Mr Miliband told a conference in London that Labour had to be honest about its past mistakes.
He pledged to tackle the "new inequality" that has grown up between the very wealthy and the rest.
Both the Conservatives and Liberal Democrats said Mr Miliband's speech offered "no alternatives".
In elections earlier this month, Labour was defeated by the SNP in key Scottish heartlands, dropping from 46 seats to 37 at Holyrood, and losing some of its most senior figures.
The party fell just short of an overall majority in Wales, but did make strong gains in town halls in the north of England at the expense of the Lib Dems.
'Depth of betrayal'
Mr Miliband told Labour supporters at the Progress think tank that despite the set-backs, Labour was winning back voters.
"We have started to win back trust but we have many more people to convince.

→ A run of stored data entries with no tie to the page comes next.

(** ** GroupedFieldStorage *)

Definition GroupedFieldStorage_GetGroup (gfs : FieldStorage) (pk groupName : bytes) :
    outcome (option AttributeGroup) :=
  let key := MakeFieldKey (FS_partitionID gfs) pk groupName in
  found ← RocksDB_Get (FS_db gfs) key;
  match found with
  | None => Ret None
  | Some data =>
      group ← DecodeAttributeGroup data;
      Ret (Some (mkAttributeGroup groupName (AG_Fields group)))
  end.

Definition GroupedFieldStorage_SetGroup (gfs : FieldStorage) (pk : bytes)
    (group : AttributeGroup) : FieldStorage * option goerr :=
  let key := MakeFieldKey (FS_partitionID gfs) pk (AG_Name group) in
  let '(d, err) := RocksDB_Put (FS_db gfs) key (AttributeGroup_Encode group) in
  (FS_set gfs d, err).

Definition GroupedFieldStorage_UpdateGroupFields (gfs : FieldStorage)
    (pk groupName : bytes) (updates : list (bytes * bytes)) (deletes : list bytes) :
    outcome (FieldStorage * option goerr) :=
  match GroupedFieldStorage_GetGroup gfs pk groupName with
  | Panic => Panic
  | Err e => Ret (gfs, Some e)
  | Ret found =>
      let fields := match found with Some g => AG_Fields g | None => ∅ end in
      let fields := foldl (λ m '(name, value), <[name:=value]> m) fields updates in
      let fields := foldl (λ m name, delete name m) fields deletes in
      Ret (GroupedFieldStorage_SetGroup gfs pk (mkAttributeGroup groupName fields))
  end.

Definition GroupedFieldStorage_DeleteGroup (gfs : FieldStorage) (pk groupName : bytes) :
    FieldStorage * option goerr :=
  let key := MakeFieldKey (FS_partitionID gfs) pk groupName in
  let '(d, err) := RocksDB_Delete (FS_db gfs) key in (FS_set gfs d, err).

End FieldStorage.

Arguments FieldStorage D : clear implicits.
Arguments mkFieldStorage {D} _ _.

(** ** The abstract view: one document per primary key *)

Definition doc_of (m : gmap bytes bytes) (p : Z) (pk : bytes) : gmap bytes bytes :=
  let prefix := GetFieldPrefix p pk in
  list_to_map (omap (λ '(k, v),
    if has_prefix k prefix then Some (drop (length prefix) k, v) else None)
    (map_to_list m)).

"We won back the Lib Dem voters who had left us," he said, but added that the party had yet to convince Conservatives who had "yet to feel the same depth of betrayal of this government".

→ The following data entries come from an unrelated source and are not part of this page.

(** [older] pairs each closed file with its entries; [es] are the entries of the
    current file [cur], buffered ones included. *)
Record log_inv (cl : CommandLog) (older : list (LogFile * list CommandEntry))
    (cur : LogFile) (es : list CommandEntry) : Prop := {
  inv_dir : CL_dir cl = map fst older ++ [cur];
  inv_cur : LF_num cur = CL_currentFile cl;
  inv_sorted : StronglySorted Z.lt (map (λ h, LF_num h.1) older ++ [LF_num cur]);
  inv_older : Forall (λ h, decode_file (LF_data h.1) = h.2) older;
  inv_content : ∃ part, LF_data cur ++ CL_buf cl = encode_all es ++ part ∧
    torn (CL_werr cl) part;
  inv_buf : len (CL_buf cl) ≤ LogBufferSize;
  inv_wf : Forall wf_entry es;
  inv_seqs : StronglySorted Z.lt (map CE_Sequence (hist_entries older ++ es));
  inv_seq0 : 0 ≤ CL_currentSeq cl;
  inv_last : CL_lastSyncSeq cl ≤ CL_currentSeq cl;
  inv_max : Forall (λ e, 0 < CE_Sequence e ≤ CL_currentSeq cl) (hist_entries older ++ es);
  inv_index : CL_index cl = list_to_map (hist_positions (older ++ [(cur, es)]));
  inv_size : CL_currentSize cl = len (encode_all es);
  inv_synced_older : Forall (λ h : LogFile * list CommandEntry,
    LF_synced h.1 = length (LF_data h.1)) older;
  inv_synced : (LF_synced cur ≤ length (LF_data cur))%nat;
  inv_durable : ∃ j, (length (encode_all (take j es)) ≤ LF_synced cur)%nat ∧
    Forall (λ e, CL_lastSyncSeq cl < CE_Sequence e) (drop j es)
}.

Definition log_ok (cl : CommandLog) : Prop := ∃ older cur es, log_inv cl older cur es.

(** The abstract log: every entry whose [Append] succeeded, in order.  The
    buffer continues the current file. *)
Definition log_of (cl : CommandLog) : list CommandEntry :=
  concat (map (λ f, decode_file
    (if LF_num f =? CL_currentFile cl then LF_data f ++ CL_buf cl else LF_data f)) (CL_dir cl)).

(** *** Consequences of the invariant *)

Lemma sorted_snoc_lt (l : list Z) x :
  StronglySorted Z.lt (l ++ [x]) → Forall (λ y, y < x) l.
Proof.
  induction l as [|y l IH]; intros Hs; [done|]. inversion Hs as [|? ? Hs' Hall]; subst.
  constructor; [|by apply IH]. apply Forall_app in Hall as [_ Hx]. by inversion Hx.
Qed.

Lemma torn_decode werr part : torn werr part → decode_file part = [].
Proof.
  destruct werr; simpl; [|by intros ->].
  intros (e & s & He & Hs & Hne). destruct (DecodeCommandEntry_torn e part s He Hs Hne) as [err Herr].
  by eapply decode_file_err.
Qed.

Lemma sorted_nums_ne {A} (g : A → Z) (l : list A) n :
  StronglySorted Z.lt (map g l ++ [n]) → ∀ x, x ∈ l → g x ≠ n.
Proof.
  intros Hs%sorted_snoc_lt x Hx. rewrite Forall_forall in Hs.
  assert (g x < n); [|lia]. apply Hs. by apply list_elem_of_fmap_2.
Qed.

Lemma log_of_inv cl older cur es :
  log_inv cl older cur es → log_of cl = hist_entries older ++ es.
Proof.
  intros I. unfold log_of. rewrite (inv_dir _ _ _ _ I), map_app, concat_app. f_equal.
  - unfold hist_entries. f_equal. rewrite map_map. apply map_ext_in. intros h Hh.
    apply list_elem_of_In in Hh.
    rewrite (proj2 (Z.eqb_neq _ _)).
    + pose proof (inv_older _ _ _ _ I) as Ho. rewrite Forall_forall in Ho. by apply Ho.
    + rewrite <- (inv_cur _ _ _ _ I). revert h Hh.
      exact (sorted_nums_ne (λ h, LF_num h.1) older _ (inv_sorted _ _ _ _ I)).
  - cbn [map concat]. rewrite (inv_cur _ _ _ _ I), Z.eqb_refl, app_nil_r.
    destruct (inv_content _ _ _ _ I) as (part & -> & Ht).
    rewrite decode_file_app by apply (inv_wf _ _ _ _ I).
    by rewrite (torn_decode _ _ Ht), app_nil_r.
Qed.

(** The bytes that reached the current file are whole entries and a rest. *)
Lemma cur_flushed cl older cur es :
  log_inv cl older cur es → decode_file (LF_data cur) `prefix_of` es.
Proof.
  intros I. destruct (inv_content _ _ _ _ I) as (part & Hc & Ht).
  assert (∃ fs, Forall wf_entry (es ++ fs) ∧ LF_data cur `prefix_of` encode_all (es ++ fs) ∧
    (length fs ≤ 1)%nat ∧ (fs ≠ [] → length (LF_data cur) < length (encode_all (es ++ fs)))%nat)
    as (fs & Hwf & Hp & Hfs & Hlt).
  { pose proof (inv_wf _ _ _ _ I) as Hes. unfold torn in Ht. destruct (CL_werr cl).
    - destruct Ht as (e & s & He & Hs & Hne). exists [e].
      assert (encode_all (es ++ [e]) = LF_data cur ++ CL_buf cl ++ s) as Heq.
      { rewrite encode_all_app, encode_all_cons, Hs, (app_assoc (LF_data cur)), Hc.
        change (encode_all []) with (@nil byte). by rewrite app_nil_r, <- !app_assoc. }
      split_and!; [apply Forall_app; auto|by eexists|done|].
      intros _. rewrite Heq, !length_app. destruct s; [done|simpl; lia].
    - subst part. exists []. rewrite !app_nil_r in *. split_and!; [done|by eexists|simpl; lia|done]. }
  destruct (decode_prefix _ _ Hwf Hp) as (k & junk & Hk & Hd' & -> & _ & _).
  destruct (decide (k ≤ length es)%nat) as [Hle|Hgt].
  - rewrite take_app_le by done. exists (drop k es). by rewrite take_drop.
  - assert (fs ≠ []) as Hne by (intros ->; rewrite app_nil_r in Hk; lia).
    specialize (Hlt Hne). rewrite length_app in Hk.
    rewrite (take_ge (es ++ fs)) in Hd' by (rewrite length_app; lia).
    apply (f_equal length) in Hd'. rewrite length_app in Hd'. lia.
Qed.

Lemma flushed_app fs gs : flushed (fs ++ gs) = flushed fs ++ flushed gs.
Proof. unfold flushed. by rewrite map_app, concat_app. Qed.

Lemma flushed_older older :
  Forall (λ h, decode_file (LF_data h.1) = h.2) older →
  flushed (map fst older) = hist_entries older.
Proof.
  intros Ho. unfold flushed, hist_entries. f_equal. rewrite map_map.
  apply map_ext_in. intros h Hh%list_elem_of_In. rewrite Forall_forall in Ho. by apply Ho.
Qed.

Lemma flushed_inv cl older cur es :
  log_inv cl older cur es → flushed (CL_dir cl) = hist_entries older ++ decode_file (LF_data cur).
Proof.
  intros I. rewrite (inv_dir _ _ _ _ I), flushed_app, flushed_older by apply (inv_older _ _ _ _ I).
  unfold flushed. cbn [map concat]. by rewrite app_nil_r.
Qed.

Lemma flushed_prefix cl : log_ok cl → flushed (CL_dir cl) `prefix_of` log_of cl.
Proof.
  intros (older & cur & es & I). rewrite (flushed_inv _ _ _ _ I), (log_of_inv _ _ _ _ I).
  apply prefix_app, (cur_flushed _ _ _ _ I).
Qed.

Lemma sorted_lt_NoDup (l : list Z) : StronglySorted Z.lt l → NoDup l.
Proof.
  induction 1 as [|x l Hs IH Hall]; constructor; [|done].
  intros Hx. rewrite Forall_forall in Hall. specialize (Hall _ Hx). lia.
Qed.

Lemma inv_positions_NoDup cl older cur es :
  log_inv cl older cur es → NoDup (hist_positions (older ++ [(cur, es)])).*1.
Proof.
  intros I. rewrite hist_positions_seqs, hist_entries_app.
  apply sorted_lt_NoDup. unfold hist_entries at 2. cbn [map concat snd]. rewrite app_nil_r.
  apply (inv_seqs _ _ _ _ I).
Qed.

He also said that the party had to admit past mistakes such as its policy on immigration.
"Eastern European immigration did place downward pressure on wages. People can argue about the extent. We were too relaxed about that," he said.
'Shrivelled view'
Mr Miliband also highlighted the inequality between "those at the top and everyone else" which grew under the Labour government and said "humility" was needed to acknowledge it.
"Inequality is no longer an issue just between rich and poor. But between those at the top and those both in the middle and on lower incomes," he said.
"Since 2003, those at the top have seen their living standards continue to rise at extraordinary rates, while those of the rest have stagnated," he added.
Contrasting his own vision of "better, optimistic politics" with that of the coalition, he said that all David Cameron was offering voters was "a shrivelled, pessimistic, austere view of the future".
However, BBC political correspondent Carole Walker said Mr Miliband had not managed to spell out in his speech how it was that he would deliver such a future.
"He has to flesh out what it is that Labour is going to do," she said.
'Staggeringly vacuous'
Conservative party deputy chairman Michael Fallon said Mr Miliband had failed to set out a different option for voters.
"The coalition government is taking the tough but fair decisions to deal with Labour's legacy," he said.
"Until Ed Miliband can offer a credible alternative, he won't be able to rebuild the trust of the British people."
Lib Dem party president Tim Farron said it was a "staggeringly vacuous" speech which confirmed that Labour "still offers no alternative".
He added: "While they continue to reflect, we will get on with taking the tough decisions needed to get this country back on track and right the wrongs of the last 13 years."